Earlier this fall, Paul also discussed Kentucky's deteriorating bridges with President Obama during their plane ride from Washington to the Cincinnati/Northern Kentucky Airport.

He has also repeatedly asked, with little success, to be invited to the weekly Democratic Caucus luncheon.

"It goes against the narrative so many people have about the Tea Party that we are unwilling to talk to the other side," Paul said.

"It shows I don't see issues in a purely partisan way. I see what's right but also what's constitutional."

Still, Paul — and his Tea Party backed-congressional colleagues in the House and Senate — have helped shift Republicans on Capitol Hill a little more to the right, said Dave Woodard, a Clemson University political science professor and GOP consultant who co-wrote a book with Sen. Jim DeMint, R-S.C.

"I think he's been a pretty effective first-term senator," Woodard said. "He has been able to keep his base and widen his appeal to other areas of the Republican Party."

Paul worked with McConnell on several pieces of legislation this year. Among their more high-profile joint efforts was one designed to force the EPA to decide more quickly whether to approve permits that coal mines need to operate under the Clean Water Act.

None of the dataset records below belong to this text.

(** * sud.c: a parallel brute-force Sudoku solver

    A shallow embedding of the functions of [sud.c] and the proofs of the
    properties its specification states about them.

    Conventions.  A C [int] or [long] is a [Z]; the places where the code
    could overflow one, and every access outside an array, are undefined
    behaviour in C and are an explicit [Undef] or [None] outcome here.
    A [double] is a [spec_float] of the Standard Library, with its
    IEEE 754 operations at precision 53.
    C's [/] and [%] truncate towards zero: they are [Z.quot] and [Z.rem].
    The array [int puzzle[9][9]] is the list of its 81 cells in memory
    (row-major) order. *)

From Stdlib Require Import ZArith Lia List Bool Ascii SpecFloat.
From stdpp Require Import base tactics option list numbers gmap relations.

Local Open Scope Z_scope.

(** ** Constants of the source *)

Definition BOARDSIZE : Z := 81.
Definition GRIDSIZE : Z := 9.
Definition LENGTH : Z := 3.
Definition INT_MAX : Z := 2147483647.

(** ** The board *)

(** [puzzle[row][col]] lives at offset [row * GRIDSIZE + col]. *)
Definition offset (row col : Z) : nat := Z.to_nat (row * GRIDSIZE + col).

(** Reading [puzzle[row][col]]. *)
Definition cell (puzzle : list Z) (row col : Z) : Z :=
  default 0 (puzzle !! offset row col).

(** The assignment [puzzle[row][col] = v]. *)
Definition store (puzzle : list Z) (row col v : Z) : list Z :=
  <[offset row col := v]> puzzle.

(** An index pair that designates a cell of the 9x9 array. *)
Definition in_grid (row col : Z) : Prop :=
  0 <= row < GRIDSIZE /\ 0 <= col < GRIDSIZE.

Definition in_gridb (row col : Z) : bool :=
  (0 <=? row) && (row <? GRIDSIZE) && (0 <=? col) && (col <? GRIDSIZE).

(** ** isValid *)

(** The body of the [for] loop of [isValid], from index [i], with [k]
    iterations left; each of the three tests returns 0 at once. *)
Fixpoint isValid_from (k : nat) (i : Z) (number : Z) (puzzle : list Z)
    (row column : Z) : bool :=
  match k with
  | O => true
  | S k' =>
      if cell puzzle i column =? number then false
      else if cell puzzle row i =? number then false
      else if number =?
                cell puzzle (row ÷ LENGTH * LENGTH + Z.rem i LENGTH)
                            (column ÷ LENGTH * LENGTH + i ÷ LENGTH)
      then false
      else isValid_from k' (i + 1) number puzzle row column
  end.

Definition isValid (number : Z) (puzzle : list Z) (row column : Z) : bool :=
  isValid_from (Z.to_nat GRIDSIZE) 0 number puzzle row column.

(** The digit [number] occurs in the row, the column or the 3x3 block of
    the cell [(row, column)]; the block is the one with the same floor
    quotients by 3. *)
Definition occurs_in_row (number : Z) (puzzle : list Z) (row : Z) : Prop :=
  exists j, 0 <= j < GRIDSIZE /\ cell puzzle row j = number.

Definition occurs_in_column (number : Z) (puzzle : list Z) (column : Z) : Prop :=
  exists i, 0 <= i < GRIDSIZE /\ cell puzzle i column = number.

Definition occurs_in_block (number : Z) (puzzle : list Z) (row column : Z) : Prop :=
  exists i j, (0 <= i < GRIDSIZE /\ 0 <= j < GRIDSIZE) /\
              (i / LENGTH = row / LENGTH /\ j / LENGTH = column / LENGTH) /\
              cell puzzle i j = number.

(** One iteration of the loop of [isValid], at index [t], finds [number]. *)
Definition hit (number : Z) (puzzle : list Z) (row column t : Z) : Prop :=
  cell puzzle t column = number \/
  cell puzzle row t = number \/
  cell puzzle (row ÷ LENGTH * LENGTH + Z.rem t LENGTH)
              (column ÷ LENGTH * LENGTH + t ÷ LENGTH) = number.

(** ** The worker's view of the process *)

(** What the search does to its board is recorded, newest entry first:
    - [Examined row col v]: the test [0 != puzzle[row][col]] read [v];
    - [Tested row col number held]: [isValid(number, puzzle, row, col)] was
      called while [puzzle[row][col]] held [held];
    - [Wrote row col v]: the assignment [puzzle[row][col] = v]. *)
Inductive event : Type :=
| Examined (row col v : Z)
| Tested (row col number held : Z)
| Wrote (row col v : Z).

(** One worker thread: its own board, the number of holds it has on the
    reader/writer lock [lock], the number of times it has read
    [g_finished] under that lock, and the record of what it did. *)
Record worker : Type := Worker {
  board : list Z;
  rdlocks : nat;
  probes : nat;
  trace : list event
}.

(** The outcome of running a piece of the program. *)
Inductive outcome (A : Type) : Type :=
| Ret (a : A) (w : worker)
| Undef
| OutOfFuel.
Arguments Ret {A} a w.
Arguments Undef {A}.
Arguments OutOfFuel {A}.

Definition record (e : event) (w : worker) : worker :=
  Worker (board w) (rdlocks w) (probes w) (e :: trace w).

(** [puzzle[row][col] = v] *)
Definition write (w : worker) (row col v : Z) : worker :=
  Worker (store (board w) row col v) (rdlocks w) (probes w)
         (Wrote row col v :: trace w).

(** [pthread_rwlock_rdlock(&lock)] and [pthread_rwlock_unlock(&lock)], as
    this thread sees them: one hold more, one hold less. *)
Definition rwlock_rdlock (w : worker) : worker :=
  Worker (board w) (S (rdlocks w)) (probes w) (trace w).

Definition rwlock_unlock (w : worker) : worker :=
  Worker (board w) (Nat.pred (rdlocks w)) (probes w) (trace w).

Definition probed (w : worker) : worker :=
  Worker (board w) (rdlocks w) (S (probes w)) (trace w).

(** [++startV == 10 ? 1 : startV]: the next candidate of the rotation. *)
Definition next_guess (startV : Z) : Z :=
  if startV + 1 =? 10 then 1 else startV + 1.

(** [col++], and at the end of a row the wrap to the next row, and after
    the last row back to row 0. *)
Definition advance (row col : Z) : Z * Z :=
  if GRIDSIZE =? col + 1
  then (if GRIDSIZE =? row + 1 then 0 else row + 1, 0)
  else (row, col + 1).

Section Search.

(** [g_finished] is written by other threads: [g_finished_at n] is the
    value this worker reads at its [n]-th probe (counted from 0). *)
Variable g_finished_at : nat -> bool.

(** The [for] loop of [sudokuHelper] on the cell [(row, col)], with [k]
    iterations left; [call w v] is the recursive call
    [sudokuHelper(puzzle, row, col, v, nTimes+1)].  After the loop:
    [puzzle[row][col] = 0; return 0]. *)
Fixpoint try_candidates (call : worker -> Z -> outcome bool) (row col : Z)
    (k : nat) (startV : Z) (w : worker) : outcome bool :=
  match k with
  | O => Ret false (write w row col 0)
  | S k' =>
      if startV =? INT_MAX then Undef
      else
        let startV := next_guess startV in
        let w := record (Tested row col startV (cell (board w) row col)) w in
        if isValid startV (board w) row col then
          match call (write w row col startV) startV with
          | Ret true w' => Ret true w'
          | Ret false w' => try_candidates call row col k' startV w'
          | Undef => Undef
          | OutOfFuel => OutOfFuel
          end
        else try_candidates call row col k' startV w
  end.

(** [sudokuHelper(puzzle, row, col, startV, nTimes)], with [fuel] bounding
    the depth of the recursion.  The early return on [g_finished] leaves
    the read lock held, as the source does.  [puzzle[row][col]] outside the
    array, and [nTimes+1] and [++startV] past [INT_MAX], are undefined. *)
Fixpoint sudokuHelper (fuel : nat) (w : worker) (row col startV nTimes : Z)
    : outcome bool :=
  match fuel with
  | O => OutOfFuel
  | S fuel' =>
      let w := rwlock_rdlock w in
      let finished := g_finished_at (probes w) in
      let w := probed w in
      if finished then Ret true w
      else
        let w := rwlock_unlock w in
        if BOARDSIZE =? nTimes then Ret true w
        else
          let '(row, col) := advance row col in
          if negb (in_gridb row col) then Undef
          else
            let v := cell (board w) row col in
            let w := record (Examined row col v) w in
            let call w startV :=
              if nTimes =? INT_MAX then Undef
              else sudokuHelper fuel' w row col startV (nTimes + 1) in
            if negb (0 =? v) then call w startV
            else try_candidates call row col (Z.to_nat GRIDSIZE) startV w
  end.

End Search.

(** The latch that no thread ever sets. *)
Definition never_finished : nat -> bool := fun _ => false.

(** A worker that starts on [puzzle], holding no lock. *)
Definition fresh_worker (puzzle : list Z) : worker := Worker puzzle 0 0 [].

(** The value of [g_finished] is 1 from the start. *)
Definition already_finished : nat -> bool := fun _ => true.

(** The recursive call of [sudokuHelper] on the next depth, from the cell
    [(row, col)]. *)
Definition recurse (g_finished_at : nat -> bool) (fuel : nat)
    (row col nTimes : Z) (w : worker) (startV : Z) : outcome bool :=
  if nTimes =? INT_MAX then Undef
  else sudokuHelper g_finished_at fuel w row col startV (nTimes + 1).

The senators also have a measure that would empower the Department of Energy to re-enrich some 40,000 cylinders of depleted uranium at the Paducah Gaseous Diffusion Plant, sell it and use the money to help with environmental cleanup.

Paul says the Tea Party is definitely not on the wane and has left its mark on Congress.

"We got rid of earmarks," Paul said. "Every legislative debate since then we're talking about offsets. There have been a lot of changes in the way things are done."